_ASSIGNED TASK_.
Only the lines with "written" in them need to be copied from the listing.

_SOURCE INFORMATION_.

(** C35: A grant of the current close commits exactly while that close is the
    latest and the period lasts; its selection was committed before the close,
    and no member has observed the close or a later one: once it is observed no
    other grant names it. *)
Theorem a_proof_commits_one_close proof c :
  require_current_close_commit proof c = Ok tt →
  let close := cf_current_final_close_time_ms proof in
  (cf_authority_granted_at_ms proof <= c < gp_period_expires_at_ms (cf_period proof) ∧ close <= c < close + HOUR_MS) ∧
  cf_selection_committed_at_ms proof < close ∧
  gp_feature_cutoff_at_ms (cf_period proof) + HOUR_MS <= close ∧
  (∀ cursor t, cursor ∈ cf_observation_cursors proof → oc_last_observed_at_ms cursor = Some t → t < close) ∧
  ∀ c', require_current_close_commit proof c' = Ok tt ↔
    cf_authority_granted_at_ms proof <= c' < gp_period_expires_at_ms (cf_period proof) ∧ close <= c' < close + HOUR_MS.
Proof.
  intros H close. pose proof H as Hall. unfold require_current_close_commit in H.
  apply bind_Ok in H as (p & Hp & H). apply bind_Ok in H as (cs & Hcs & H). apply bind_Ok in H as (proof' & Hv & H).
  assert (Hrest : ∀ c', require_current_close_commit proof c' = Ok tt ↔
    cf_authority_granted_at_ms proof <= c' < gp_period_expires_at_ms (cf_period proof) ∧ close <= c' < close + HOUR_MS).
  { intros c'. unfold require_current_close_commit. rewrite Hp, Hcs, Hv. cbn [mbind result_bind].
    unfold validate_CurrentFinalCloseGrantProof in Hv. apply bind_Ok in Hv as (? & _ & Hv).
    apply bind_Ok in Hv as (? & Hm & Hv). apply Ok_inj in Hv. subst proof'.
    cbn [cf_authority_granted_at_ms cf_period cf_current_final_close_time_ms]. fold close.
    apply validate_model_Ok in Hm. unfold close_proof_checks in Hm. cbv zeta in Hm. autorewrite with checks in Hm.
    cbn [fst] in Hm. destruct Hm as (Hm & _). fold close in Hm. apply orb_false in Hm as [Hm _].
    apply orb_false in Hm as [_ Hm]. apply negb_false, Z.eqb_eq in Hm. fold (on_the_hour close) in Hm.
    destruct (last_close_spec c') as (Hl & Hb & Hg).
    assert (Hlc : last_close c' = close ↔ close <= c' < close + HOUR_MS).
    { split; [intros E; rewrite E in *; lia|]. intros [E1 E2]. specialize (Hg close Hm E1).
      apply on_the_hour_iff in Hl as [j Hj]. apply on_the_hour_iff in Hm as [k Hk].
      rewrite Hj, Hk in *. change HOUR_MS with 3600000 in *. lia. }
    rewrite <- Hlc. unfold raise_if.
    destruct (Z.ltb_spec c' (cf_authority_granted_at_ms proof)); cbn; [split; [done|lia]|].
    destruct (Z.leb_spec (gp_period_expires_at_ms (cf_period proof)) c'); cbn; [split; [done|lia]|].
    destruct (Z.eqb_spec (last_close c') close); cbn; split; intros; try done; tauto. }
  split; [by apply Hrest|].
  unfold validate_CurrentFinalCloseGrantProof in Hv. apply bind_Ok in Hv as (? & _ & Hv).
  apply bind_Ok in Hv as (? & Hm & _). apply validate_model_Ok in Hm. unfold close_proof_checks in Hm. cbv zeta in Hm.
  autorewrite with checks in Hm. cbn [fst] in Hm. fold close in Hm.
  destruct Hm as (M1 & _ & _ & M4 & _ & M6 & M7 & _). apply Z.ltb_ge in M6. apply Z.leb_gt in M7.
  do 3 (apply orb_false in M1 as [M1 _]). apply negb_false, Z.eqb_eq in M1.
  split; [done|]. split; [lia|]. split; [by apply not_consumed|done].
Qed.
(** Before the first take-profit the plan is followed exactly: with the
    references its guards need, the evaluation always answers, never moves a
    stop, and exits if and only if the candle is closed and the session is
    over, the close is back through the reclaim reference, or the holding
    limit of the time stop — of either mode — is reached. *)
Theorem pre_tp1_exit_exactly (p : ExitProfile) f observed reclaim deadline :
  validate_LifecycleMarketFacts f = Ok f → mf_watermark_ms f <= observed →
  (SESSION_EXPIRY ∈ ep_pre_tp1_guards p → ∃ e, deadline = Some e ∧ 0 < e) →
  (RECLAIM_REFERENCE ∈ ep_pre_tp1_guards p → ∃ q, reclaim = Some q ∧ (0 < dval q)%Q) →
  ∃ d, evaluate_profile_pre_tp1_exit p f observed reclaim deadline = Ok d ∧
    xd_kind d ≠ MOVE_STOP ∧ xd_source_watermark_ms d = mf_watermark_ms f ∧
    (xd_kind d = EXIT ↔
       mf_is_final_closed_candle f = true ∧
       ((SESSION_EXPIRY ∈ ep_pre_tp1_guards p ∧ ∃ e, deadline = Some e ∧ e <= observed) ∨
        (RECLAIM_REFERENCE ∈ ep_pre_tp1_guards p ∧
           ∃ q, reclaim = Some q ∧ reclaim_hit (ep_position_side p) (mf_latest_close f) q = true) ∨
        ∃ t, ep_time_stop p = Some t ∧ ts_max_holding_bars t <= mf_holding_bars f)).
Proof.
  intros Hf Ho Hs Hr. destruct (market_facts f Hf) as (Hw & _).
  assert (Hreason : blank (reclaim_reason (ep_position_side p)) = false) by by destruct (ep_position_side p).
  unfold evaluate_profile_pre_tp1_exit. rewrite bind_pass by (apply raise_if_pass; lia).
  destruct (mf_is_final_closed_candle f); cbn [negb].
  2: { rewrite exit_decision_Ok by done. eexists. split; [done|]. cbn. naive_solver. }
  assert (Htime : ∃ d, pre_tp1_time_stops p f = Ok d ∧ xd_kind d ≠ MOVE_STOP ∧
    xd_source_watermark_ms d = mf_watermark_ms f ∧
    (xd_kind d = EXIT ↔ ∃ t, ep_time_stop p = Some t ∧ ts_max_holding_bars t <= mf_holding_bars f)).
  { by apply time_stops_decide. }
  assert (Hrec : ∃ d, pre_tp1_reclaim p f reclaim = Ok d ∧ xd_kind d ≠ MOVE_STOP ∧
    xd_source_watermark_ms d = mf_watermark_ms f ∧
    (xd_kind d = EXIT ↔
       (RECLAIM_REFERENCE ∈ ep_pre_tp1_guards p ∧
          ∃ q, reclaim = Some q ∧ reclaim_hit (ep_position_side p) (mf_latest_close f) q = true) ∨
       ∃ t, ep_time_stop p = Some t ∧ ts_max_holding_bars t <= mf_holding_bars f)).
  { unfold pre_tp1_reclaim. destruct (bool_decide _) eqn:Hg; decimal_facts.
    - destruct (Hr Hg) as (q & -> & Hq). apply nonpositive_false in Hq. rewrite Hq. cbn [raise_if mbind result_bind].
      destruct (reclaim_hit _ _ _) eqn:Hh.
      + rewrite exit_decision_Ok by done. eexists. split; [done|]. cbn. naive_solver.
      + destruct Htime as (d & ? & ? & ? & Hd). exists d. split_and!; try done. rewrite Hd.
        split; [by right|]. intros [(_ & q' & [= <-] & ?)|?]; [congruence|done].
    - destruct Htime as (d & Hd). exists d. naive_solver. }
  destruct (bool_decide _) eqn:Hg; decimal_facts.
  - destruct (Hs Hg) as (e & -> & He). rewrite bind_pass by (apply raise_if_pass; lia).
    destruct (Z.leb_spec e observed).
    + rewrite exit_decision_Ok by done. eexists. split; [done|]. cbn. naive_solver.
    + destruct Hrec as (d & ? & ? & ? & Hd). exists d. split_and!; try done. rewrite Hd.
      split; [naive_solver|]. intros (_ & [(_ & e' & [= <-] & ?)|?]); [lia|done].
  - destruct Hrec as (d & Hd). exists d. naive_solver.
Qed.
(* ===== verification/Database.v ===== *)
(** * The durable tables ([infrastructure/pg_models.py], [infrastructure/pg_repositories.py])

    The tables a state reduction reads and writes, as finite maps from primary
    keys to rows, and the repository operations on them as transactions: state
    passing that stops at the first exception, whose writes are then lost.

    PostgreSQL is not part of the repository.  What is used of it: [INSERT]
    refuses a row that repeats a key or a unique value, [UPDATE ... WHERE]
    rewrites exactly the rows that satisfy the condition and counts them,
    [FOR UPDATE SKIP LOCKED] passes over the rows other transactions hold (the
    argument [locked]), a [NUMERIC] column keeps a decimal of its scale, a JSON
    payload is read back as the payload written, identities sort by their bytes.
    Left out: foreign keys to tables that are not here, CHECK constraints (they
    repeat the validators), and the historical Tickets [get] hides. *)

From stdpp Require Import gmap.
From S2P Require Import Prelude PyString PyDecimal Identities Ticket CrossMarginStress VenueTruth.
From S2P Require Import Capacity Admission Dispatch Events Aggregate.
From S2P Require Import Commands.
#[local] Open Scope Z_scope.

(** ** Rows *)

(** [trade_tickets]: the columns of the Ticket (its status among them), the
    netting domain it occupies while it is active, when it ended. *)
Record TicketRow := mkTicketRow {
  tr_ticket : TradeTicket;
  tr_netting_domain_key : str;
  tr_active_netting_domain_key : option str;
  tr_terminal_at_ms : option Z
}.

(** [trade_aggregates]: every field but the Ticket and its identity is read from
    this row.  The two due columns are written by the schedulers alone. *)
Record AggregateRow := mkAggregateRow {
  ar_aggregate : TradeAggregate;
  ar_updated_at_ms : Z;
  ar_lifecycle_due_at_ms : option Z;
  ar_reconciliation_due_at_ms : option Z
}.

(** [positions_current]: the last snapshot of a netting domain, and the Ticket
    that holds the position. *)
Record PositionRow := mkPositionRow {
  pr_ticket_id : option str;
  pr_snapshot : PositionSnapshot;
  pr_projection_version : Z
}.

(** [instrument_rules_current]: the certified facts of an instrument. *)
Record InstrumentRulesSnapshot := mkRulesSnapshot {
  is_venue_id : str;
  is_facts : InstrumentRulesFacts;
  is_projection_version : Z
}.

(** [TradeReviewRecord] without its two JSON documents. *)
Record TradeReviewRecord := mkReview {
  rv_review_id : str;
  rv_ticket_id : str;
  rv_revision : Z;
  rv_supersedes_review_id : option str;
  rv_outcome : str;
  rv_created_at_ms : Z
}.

_ANSWER TO THIS EXERCISE_.
    payload is read back as the payload written, identities sort by their bytes.
    this row.  The two due columns are written by the schedulers alone. *)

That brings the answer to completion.